In Situ Structural Changes of Biological Macromolecules with BioSAXS

Abstract

Biological small angle X-ray scattering (BioSAXS) is a nowadays well-established technique to study low resolution structural changes within biological macromolecules in their native environment. In addition, SAXS is a powerful tool for structural characterization and the quantitative analysis of flexible system as a highly complementary method to the high resolution methods of X-ray crystallography and NMR. In general, BioSAXS allows studying three dimensional low resolution structures in different chemical environments under defined conditions (e.g., temperature, pH, dielectric properties, etc.) using not only ab initio methods but also rigid body modeling. Furthermore, the shape (form factor) and interaction potential (structure factor) of the active quaternary protein structure can be assessed using the pair distance distribution function (PDDF) with the use of the generalized indirect Fourier transformation (GIFT).

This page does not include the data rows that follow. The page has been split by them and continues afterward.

(** C4. In an execute run of the target loop: with [stop_on_error], a
    target call that raises is followed by its error line and nothing
    else, the loop being left by [break], so no later target is
    initialised or called; without it, a selected target whose initializer
    yields a [Target] is called whatever the calls before it did, provided
    the initializers of the selected targets before it returned. *)
Theorem stop_on_error_decides_later_targets (E : Env) (update verbose : bool)
    (target_names : gset string) (config : gmap string loc) :
  (∀ items s t1 A e t2,
     evs (target_loop E update false verbose true target_names config
            items s) = (t1 ++ EvInvoke A (Some e) :: t2)%list →
     out (target_loop E update false verbose true target_names config
            items s) = Ret Break ∧
     t2 = [EvLog LogError (MsgCouldNotCleanup A e)]) ∧
  (∀ pre B ib post s,
     (∀ n j, (n, j) ∈ pre → n ∈ target_names → initializer_ok E j = true) →
     B ∈ target_names → yields_target E ib = true →
     ∃ r, EvInvoke B r ∈
            evs (target_loop E update false verbose false target_names config
                   (pre ++ (B, ib) :: post) s)).
Proof.
  split.
  - intros items s t1 A e t2 Hevs.
    destruct (target_loop_shape E update false verbose true target_names
                config items s) as [Hloop _].
    destruct (loop_invoke_last _ _ _ _ _ _ _ _ _ Hloop)
      as [Hclean|(t & n & ex & Hl & Ht & Ho)].
    + rewrite Hevs in Hclean.
      by destruct (marker_absent failed_invoke _ t1 t2
                     (EvInvoke A (Some e)) Hclean eq_refl).
    + split; [done|]. rewrite Hl in Hevs.
      apply (marker_position failed_invoke) in Hevs
        as (_ & [= -> ->] & ->); [done|done| |done].
      by split_Forall.
  - intros pre B ib post s Hpre HB Hy.
    destruct (target_loop_shape E update false verbose false target_names
                config (pre ++ (B, ib) :: post) s) as [Hloop _].
    by eapply loop_reaches.
Qed.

Especially in situ measurements of biological macromolecules have gained a lot of attention in the last decades due to the related structural changes and correlated bioactivity (i.e., native and denatured state).As model substance, Lysozyme was analyzed in terms of its quaternary structural changes upon in situ heat treatment and changes in the dielectric constant of the chemical environment. The validation of the form and structure factor components of the analyzed system allows determining the influence of the changed environmental conditions on the protein structure. The changed chemical environment causes an elongation of the previously globular protein structure. In aqueous environment, Lysozyme is stabilized via electrostatic stabilization. In ethanolic solution, the stabilization mechanism is changed, resulting in a change of structure (e.g., elongation).